March 11, 2008
Both total hip replacement or total hip arthroplasty (THA), and hip
resurfacing procedures continue to spark a lively ongoing discussion among
orthopedic surgeons. Some are calling hip resurfacing a more effective
alternative, while others are saying complications associated with
resurfacing far outweigh its effectiveness.
Total hip replacement involves an orthopedic surgeon removing the head (or
ball) and neck of the femur (thigh bone) and replacing them with a metal
implant. The resurfacing procedure reshapes the head of the thigh bone and
covers it sparing part of the bone with a metal and plastic implant.

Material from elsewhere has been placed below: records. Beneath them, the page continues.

(** After the last kept word has been rounded to [w]. *)
Lemma round_finish_spec w X p (v := (wval H * B + w) * B ^ Z.max (- frac0) 0) :
  zlen (H ++ w :: X) = len to -> 0 <= w <= B -> p = zlen H -> v <= 10 ^ (intg to + 9 * Z.max frac0 0) ->
  (v = B ^ (intg0 + Z.max frac0 0) -> intg0 + Z.max frac0 0 < len to) ->
  (10 ^ (9 * Z.max frac0 0 - Z.max scale 0) | v) ->
  exists r, round_finish to (H ++ w :: X) p intg0 frac0 frac1 scale E_DEC_OK = Some (E_DEC_OK, r) /\ settled to scale v r.
Proof.
  intros Lt Hw -> Hle Hov Hdiv; pose proof (zlen_nonneg H); pose proof (round_up_bounds (intg to) Hd) as Rb; rewrite Ei in Rb.
  destruct (clear_tail H w X (len to) intg0 frac0 frac1 scale) as (post & E & Lp); try assumption; [lia|].
  cbv zeta in E; cbv beta zeta delta [round_finish]; rewrite E; clear E Lt; cbn [obind].
  rewrite rd_at by reflexivity; cbn [obind]; rewrite Z.geb_leb; destruct (Z.leb_spec B w) as [C|C].
  - assert (w = B) by lia; subst w; clear C Hw; rewrite wr_at by reflexivity; cbn [obind]; rewrite Z.sub_diag.
    destruct (round_carry_spec (S (Z.to_nat (zlen H + 1))) H (0 :: repeat 0 (Z.to_nat (- frac0)) ++ post) ltac:(lia) HH)
      as (H' & p & over & -> & L' & HH' & V & O1 & O2); cbn [obind].
    assert (zlen (H' ++ 0 :: repeat 0 (Z.to_nat (- frac0)) ++ post) = len to) as Lp' by (revert Lp; flia).
    destruct over.
    + pose proof (wval_bounds _ HH) as B1; pose proof (wval_bounds _ HH') as B2; rewrite L' in B2; cbn [Z.b2z] in V.
      assert (v = B ^ (intg0 + Z.max frac0 0)) as Ev.
      { subst v; replace (wval H * B + B) with ((wval H + 1) * B) by ring.
        replace (wval H + 1) with (B ^ zlen H) by (clear - V B1 B2; lia).
        replace (B ^ zlen H * B) with (B ^ (zlen H + 1)) by (rewrite Z.pow_add_r, Z.pow_1_r by lia; reflexivity).
        rewrite <- Z.pow_add_r by flia; f_equal; flia. }
      assert (intg to = 9 * intg0) as Ew.
      { rewrite Ev, base_pow in Hle by (flat; lia); apply Z.pow_le_mono_r_iff in Hle; flat; lia. }
      assert ((frac0 + intg0 >=? len to) = false) as -> by (specialize (Hov Ev); lia).
      destruct (settle_carry H' post L' ltac:(lia) HH' Lp' Ew (Hov Ev)) as (h & t' & -> & S); cbn [obind].
      rewrite wr_0; cbn [obind]; rewrite rd_0; cbn [obind].
      assert (Z.rem (intg to + 1) DIG_PER_DEC1 = 1) as -> by (rewrite Ew; unfold DIG_PER_DEC1; clear - Rb Hd; dlia).
      rewrite Ev; eexists; split; [reflexivity|exact S].
    + destruct (O2 eq_refl) as (O3 & x & Ex & Px); cbn [Z.b2z] in V.
      replace v with ((wval H' * B + 0) * B ^ Z.max (- frac0) 0) in * by (subst v; f_equal; clear - V; lia).
      apply (settle_finish H' 0 post p x); auto; [split; [discriminate|reflexivity]|flat; lia].
  - assert (word_ok w) as Ww by (split; [apply Hw|exact C]).
    assert (Forall word_ok (H ++ [w])) as HW by (apply Forall_app; split; [exact HH|apply Forall_cons; [exact Ww|apply Forall_nil]]).
    destruct (last_nonzero_spec (S (Z.to_nat (zlen H + 1))) (H ++ [w]) (repeat 0 (Z.to_nat (- frac0)) ++ post)) as (l & El & N1 & N2);
      [flia|flia|exact HW|].
    rewrite <- app_assoc, zlen_app in El; cbn [app] in El; change (zlen [w]) with 1 in El; rewrite Z.add_simpl_r in El; rewrite El; cbn [obind].
    destruct l as [p|].
    + destruct (N2 p eq_refl) as (N3 & x & Ex & Px); rewrite <- app_assoc in Ex; cbn [app] in Ex; rewrite zlen_app in N3; change (zlen [w]) with 1 in N3.
      apply (settle_finish H w post p x); auto; flat; lia.
    + specialize (N1 eq_refl); assert (v = 0) as -> by (subst v; unfold wval in N1; rewrite bval_snoc in N1; unfold wval; rewrite N1; reflexivity).
      destruct (settle_zero to H w (repeat 0 (Z.to_nat (- frac0))) post scale frac0 T Lp Ef Hr2) as (t & p & -> & S).
      * intros _; apply (bval_zero B base_gt1) in N1; [|exact HW]; rewrite N1; destruct H; reflexivity.
      * cbn [obind]; eexists; split; [reflexivity|exact S].
Qed.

"Hip resurfacing is not new to orthopedics it has been around for more than
10 years now," said William Maloney, MD, professor of surgery and chair of
the Department of Orthopedic Surgery at Stanford, University. "We are now
starting to acquire experience and measurable data associated with the
procedure and its outcomes. One reason for this discussion is because
orthopedic surgeons are dealing with more direct to consumer advertising
today when it comes to resurfacing. Patients are coming into our offices and
asking for the procedure without really understanding what is involved or
even if they are a suitable candidate."
Those who perform hip resurfacing procedures say:
•It is a less invasive surgery with a shorter hospital stay and recovery
•Patients experience a better range of motion after surgery
•Patients experience a longer implant life
Those who perform total hip replacement say:
•It is no more invasive than resurfacing
•Healing time is much the same as for resurfacing patients
•More of the patient population stands to benefit from total hip replacement
Maloney moderated a frank and fact filled discussion on the merits of both
procedures at a media briefing entitled: "Getting Hip to Hip Surgery:
Resurfacing and Replacement," last week at the 75th Annual Meeting of the
American Academy of Orthopedic Surgeons (AAOS).
The panel of presenters included: Paul Beaule, MD, Robert Trousdale, MD,
Paul Lachiewicz, MD, and Tom Schmalzried, MD.